Segment Open

(** * unica_mlsec_labs: the notebooks' own steps, embedded and verified

    The repository is a set of course notebooks (lab 04 on gradient
    obfuscation, lab 05 on poisoning, lab 06 on explainability).  What the
    notebooks themselves do is data preparation, environment bootstrap,
    weight caching and metric evaluation around calls into secml, foolbox
    and robustbench.  This development embeds those steps:

    - arrays are lists of rows of exact rationals ([Q]); the notebooks run
      on floating point numbers, whose rounding is not modelled;
    - datasets are objects in a store, because the notebooks mutate them
      through their variables;
    - cells that touch the interpreter's environment run in a state and
      exception monad over a [world] (working directory, file tree,
      importable packages, network);
    - library routines whose result the notebooks only pass along
      (sampling, splitting, gradients) are parameters, grouped in records.

    Part I holds the definitions, Part II the lemmas and theorems. *)

From Stdlib Require Import QArith Qabs Lqa Lia ZArith List.
From stdpp Require Import base option list gmap strings sorting.

Local Open Scope Q_scope.

(* ===================================================================== *)
(** * Part I: definitions *)
(* ===================================================================== *)

(** ** Python exceptions *)

Inductive exn : Type :=
  | ImportError
  | ModuleNotFoundError
  | FileNotFoundError
  | FileExistsError
  | NotADirectoryError
  | ConnectionError
  | ValueError
  | AssertionError
  | AttributeError
  | OtherError (name : string).
(** [n] consecutive days from day [start], all at the value [c]. *)
Definition daily (start : Z) (n : nat) (c : float64) : list TimePoint :=
  map (fun k => mkPoint (start + Z.of_nat k) c) (seq 0 n).

(** 59 and 60 days at 100: with a horizon of 30 they leave 29 and 30
    training rows. *)
Definition days_59 : list TimePoint := daily 0 59 (Num 100).
Definition days_60 : list TimePoint := daily 0 60 (Num 100).

(** 30 days at 100, then 30 more that start long after the horizon. *)
Definition gap_series : list TimePoint :=
  daily 0 30 (Num 100) ++ daily 1000 30 (Num 100).

(** 60 days at 100, except for a close of zero on day 30. *)
Definition zero_day_series : list TimePoint :=
  daily 0 30 (Num 100) ++ mkPoint 30 (Num 0) :: daily 31 29 (Num 100).

(** 35 days at 50, then, after a halt of more than a year, 30 days at 55. *)
Definition halted_series : list TimePoint :=
  daily 0 35 (Num 50) ++ daily 500 30 (Num 55).

(** Two bars, the second without a close. *)
Definition nan_bars : list Bar := [flat_bar (Num 100) 0; flat_bar NaN 1].

Definition one_bar : list Bar := [flat_bar (Num 100) 0].

(** Actual 100 predicted 90, and actual 50 predicted 55. *)
Definition two_pairs : list RealPair := [mkReal 0 100 90; mkReal 1 50 55].
(** * Autonomous QA Agent: a shallow embedding of the retrieval and
    generation pipeline

    The development follows the Python sources:
    - [selenium_generator.py]: [extract_html_structure], [validate_script];
    - [document_processor.py]: [_extract_html], [chunk_text];
    - [vector_store.py]: [create_collection], [generate_embeddings],
      [add_documents], [search], [get_collection_info].

    Conventions.  A Python [str] is a [string]; Python [int]s are [Z];
    a [dict] keyed by strings is a [gmap string _]; code that may raise
    lives in the exception monad [exc]; code that talks to the vector
    index additionally threads the state of the outside world. *)

From Stdlib Require Import ZArith Lia Ascii.
From stdpp Require Import gmap strings list fin_maps pretty.

Open Scope string_scope.
Open Scope list_scope.
Open Scope Z_scope.
Set Warnings "-register-all".

(** ** Python values, exceptions, strings *)

Module Py.

Inductive exn : Type :=
| TypeError (msg : string)
| AttributeError (msg : string)
| KeyError (key : string)
| IndexError (msg : string)
| ValidationError (msg : string)
| IOError (msg : string).
Lemma wp_foreach_app {A} (l1 l2 : list A) body Q w :
  wp (foreach l1 body) (fun _ => wp (foreach l2 body) Q) w -> wp (foreach (l1 ++ l2) body) Q w.
Proof.
  revert w. induction l1 as [|a l1 IH]; intros w H; [exact H|].
  cbn [foreach app] in *. apply wp_bind. unfold wp, mbind, M_bind in H. unfold wp at 1.
  destruct (body a w); [|done]. by apply IH.
Qed.

(** A search loop with a pure test finds what [list_find] finds. *)
Lemma wp_find_first {A} (l : list A) test (P : A -> bool) Q w :
  (forall a, a ∈ l -> wp (test a) (fun b w' => b = P a /\ w' = w) w) ->
  Q (List.find P l) w ->
  wp (find_first l test) Q w.
Proof.
  intros Htest. induction l as [|a l IH]; intros HQ; simpl in *.
  - by apply wp_ret.
  - apply wp_bind. eapply wp_mono; [apply Htest; left|].
    intros b w' [-> ->]. destruct (P a); [by apply wp_ret|].
    apply IH; [|done]. intros a' Ha'. apply Htest. by right.
Qed.
End monad.

(** Facts about every run that ends: [steps R m] states that [m] relates the states before
    and after it by the preorder [R]. *)
Section steps.
Context {W : Type} (R : W -> W -> Prop).

Definition steps {A} (m : M W A) : Prop := forall w,
  match m w with Ret _ w' => R w w' | Crash _ => True end.

Lemma steps_elim {A} (m : M W A) w a w' : steps m -> m w = Ret a w' -> R w w'.
Proof. intros Hm Hw. specialize (Hm w). by rewrite Hw in Hm. Qed.

Context {PR : PreOrder R}.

Segment Closed

To do: Wherever the word "AttributeError" appears in the listing above, copy that line.

Written reply:
  | AttributeError
| AttributeError (msg : string)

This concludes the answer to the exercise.